|
Program on Integrative Mental Health Care
The Institute's Program on Integrative Mental Health Care, under the direction of James Lake, MD, is pursuing and planning a variety of projects, including:
- developing expert software for integrative mental health planning;
- developing the conceptual base and logistical details for a future Center for research in CAM pertaining to mental health;
- building on current efforts to create a presence within the American Psychiatric Association (APA) to rigorously explore CAM/integrative approaches with the goal of influencing APA policy about uses of CAM/integrative approaches; and
- funding a major interdisciplinary conference on CAM/integration in mental health care.
As part of its overall focus on integrative and energy medicine, the Institute is committed to exploration of facilitating the development of integrative medicine in psychiatry, as well as ensuring that care is "clinically appropriate, ethically responsible, and legally defensible." (Cohen MH. Legal Issues in Integrative Medicine. Washington, D.C.: NAF Press; 2005).
While some psychiatrists currently are limiting research to specific modalities such certain dietary supplements for treatment of depression, still broader work involves the interface between spirituality, "frontier medicine" or "biofield therapeutics" (as denoted by the National Center for Complementary and Alternative Medicine at the National Institutes of Health), mental health care, and consciousness.
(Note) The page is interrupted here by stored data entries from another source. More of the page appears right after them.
Lemma margin_app m indents :
  forall acc,
    foldl update_margin (app m <$> acc) (map (app m) indents)
    = app m <$> foldl update_margin acc indents.
Proof.
  induction indents as [|i indents IH]; intros acc; [done|].
  cbn [foldl map]. by rewrite update_margin_app, IH.
Qed.

Lemma leading_whitespace_app_margin m x :
  forallb is_space_or_tab m = true ->
  leading_whitespace (m ++ x) = app m <$> leading_whitespace x.
Proof.
  induction m as [|c m IH]; simpl.
  - intros _. by destruct (leading_whitespace x).
  - intros [-> Hm]%andb_true_iff. rewrite IH by done.
    by destruct (leading_whitespace x).
Qed.

Lemma blank_indented m l :
  forallb is_space_or_tab m = true ->
  blank_whitespace_only (m ++ l)
  = if forallb is_space_or_tab l then [] else m ++ l.
Proof.
  intros Hm. unfold blank_whitespace_only. by rewrite forallb_app, Hm.
Qed.

Lemma remove_margin_nil_l l : remove_margin [] l = l.
Proof. done. Qed.

Lemma remove_margin_nil_r m : remove_margin m [] = [].
Proof. unfold remove_margin. destruct (startswith [] m); by rewrite ?drop_nil. Qed.

Lemma blank_true l :
  forallb is_space_or_tab l = true -> blank_whitespace_only l = [].
Proof. intros H. unfold blank_whitespace_only. by rewrite H. Qed.

Lemma blank_false l :
  forallb is_space_or_tab l = false -> blank_whitespace_only l = l.
Proof. intros H. unfold blank_whitespace_only. by rewrite H. Qed.

Lemma omap_leading_cons l ls :
  omap leading_whitespace (l :: ls)
  = match leading_whitespace l with
    | Some w => w :: omap leading_whitespace ls
    | None => omap leading_whitespace ls
    end.
Proof. reflexivity. Qed.

Lemma indents_indented m ls :
  forallb is_space_or_tab m = true ->
  omap leading_whitespace (map (fun l => blank_whitespace_only (m ++ l)) ls)
  = map (app m) (omap leading_whitespace (map blank_whitespace_only ls)).
Proof.
  intros Hm. induction ls as [|l ls IH]; [done|].
  cbn [map]. rewrite !omap_leading_cons, IH, blank_indented by done.
  destruct (forallb is_space_or_tab l) eqn:E.
  - by rewrite blank_true.
  - rewrite blank_false, leading_whitespace_app_margin by done.
    by destruct (leading_whitespace l).
Qed.

Lemma lines_indented_no_indent m ls :
  forallb is_space_or_tab m = true ->
  omap leading_whitespace (map blank_whitespace_only ls) = [] ->
  map (fun l => blank_whitespace_only (m ++ l)) ls
  = map blank_whitespace_only ls.
Proof.
  intros Hm. induction ls as [|l ls IH]; [done|].
  cbn [map]. rewrite omap_leading_cons, blank_indented by done.
  destruct (forallb is_space_or_tab l) eqn:E.
  - rewrite blank_true by done. cbn [leading_whitespace].
    intros H. by rewrite IH.
  - rewrite blank_false by done.
    destruct (leading_whitespace l) eqn:El; [done|].
    apply leading_whitespace_None in El. congruence.
Qed.

Lemma lines_indented_margin m M ls :
  forallb is_space_or_tab m = true ->
  Forall (fun i => startswith i M = true)
         (omap leading_whitespace (map blank_whitespace_only ls)) ->
  map (remove_margin (m ++ M))
      (map (fun l => blank_whitespace_only (m ++ l)) ls)
  = map (remove_margin M) (map blank_whitespace_only ls).
Proof.
  intros Hm. induction ls as [|l ls IH]; [done|].
  cbn [map]. rewrite omap_leading_cons, blank_indented by done.
  destruct (forallb is_space_or_tab l) eqn:E.
  - rewrite blank_true by done. cbn [leading_whitespace].
    intros H. by rewrite !remove_margin_nil_r, IH.
  - rewrite blank_false by done.
    destruct (leading_whitespace l) as [w|] eqn:El.
    2:{ apply leading_whitespace_None in El. congruence. }
    intros H. inversion H as [|? ? Hw Hrest]; subst. rewrite IH by done.
    f_equal. apply leading_whitespace_Some_inv in El as (c & r & El & _).
    assert (Hs : startswith l M = true).
    { eapply startswith_trans; [exact Hw|]. rewrite El. apply startswith_app. }
    unfold remove_margin. rewrite startswith_app_app, Hs.
    by rewrite length_app, drop_app_add.
Qed.

Lemma app_margin_no_newline m l :
  forallb is_space_or_tab m = true -> no_newline l -> no_newline (m ++ l).
Proof.
  intros Hm Hl. apply Forall_app. split; [|done].
  apply forallb_Forall in Hm. eapply Forall_impl; [exact Hm|].
  apply space_or_tab_not_LF.
Qed.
Increasingly, scholars and scientists are describing a "bio-psychosocial-spiritual framework underlying health and disease," linking mental health care and spirituality within the complementary medicine context.
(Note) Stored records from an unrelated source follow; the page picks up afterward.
(** * Ukraine inflation analysis: descriptive and rolling statistics

    A shallow embedding of [lenis_ukraine_inflation.py].  The script is a
    straight-line pandas pipeline: load [panel.csv], take the column ['UA'],
    drop its missing entries, compute six descriptive statistics and two
    12-month rolling statistics, draw a figure, and write two CSV files.

    Numeric model.  A float64 cell is an [option Qc]: [None] is NaN and
    [Some q] a number.  Sums, differences, products and quotients are the
    exact rational ones, so rounding is outside this development; the square
    root taken by [std] is a section variable, about which nothing is
    assumed.  The pandas reductions used by the script ([dropna], [mean],
    [median], [std], [min], [max], [rolling(window).mean/std], [to_csv]) are
    written out with the defaults the script relies on ([skipna=True],
    [ddof=1], [min_periods=window], [na_rep=''], [index=False]). *)

From Stdlib Require Import QArith Qcanon.
From stdpp Require Import base list sorting numbers strings.

Local Open Scope Qc_scope.

(** ** Numbers *)

Definition Qc_of_nat (n : nat) : Qc := Qc_of_Z (Z.of_nat n).

Definition Qc_min (x y : Qc) : Qc := if decide (x ≤ y) then x else y.
Definition Qc_max (x y : Qc) : Qc := if decide (x ≤ y) then y else x.

Definition sum (xs : list Qc) : Qc := foldr Qcplus 0 xs.

(** A float64 cell; [None] is NaN. *)
Abbreviation cell := (option Qc).

(** Binary float subtraction: NaN if either operand is. *)
Definition cell_sub (a b : cell) : cell :=
  match a, b with
  | Some x, Some y => Some (x - y)
  | _, _ => None
  end.

(** ** pandas: Series and DataFrame *)

(** A Series keeps, for each entry, its index label and its value. *)
Abbreviation Series := (list (nat * cell)).

(** The table [pd.read_csv] returns: named float64 columns of equal length
    (the spec's Table), in file order. *)
Abbreviation DataFrame := (list (string * list cell)).

Definition columns (df : DataFrame) : list string := df.*1.

(** [df.shape] *)
Definition shape (df : DataFrame) : nat * nat :=
  (match df with [] => 0%nat | (_, c) :: _ => length c end, length df).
Relating these topics to law and regulation, Michael H. Cohen recently published Healing at the borderland of medicine and religion: regulating potential abuse of authority by spiritual healers. 18:2 J Law & Relig 2004;373-426. His book, Healing at the Borderland of Medicine and Religion, is currently under consideration by an academic press. Michael H. Cohen recently met with leaders at University of Michigan Integrative Medicine, which has an interdisciplinary faculty scholars program exploring similar topics, such as "Integrative Approaches to Mental Health and Spiritual Healing."
About James Lake, MD
Dr Lake completed his M.D. at the University of California, Irvine in 1992, and returned to the San Francisco Bay Area to pursue residency training in psychiatry at Stanford University Hospital. During residency his chief interests included cultural psychiatry, non-Western treatments of psychiatric disorders; the philosophy of psychiatry; and consciousness studies. Currently, his principle interests include evidence-based uses of herbs and other natural products as treatments of psychiatric disorders; Chinese medical psychiatry; developing algorithms for evidence-based integrative treatment-planning in psychiatry; and uses of emerging modalities including EEG biofeedback and virtual reality exposure therapy in the treatment of anxiety disorders.
He has been an attending physician at the Complementary Medicine Clinic, Stanford University Hospital, and currently has a small private practice in Pacific Grove, where he combines psychotherapy and evidence-based Western and complementary treatments for the spectrum of psychiatric disorders. Dr. Lake is a co-author, with Bob Flaws, of Chinese Medical Psychiatry: A Clinical Manual, and numerous articles and book chapters on complementary medicine in psychiatry.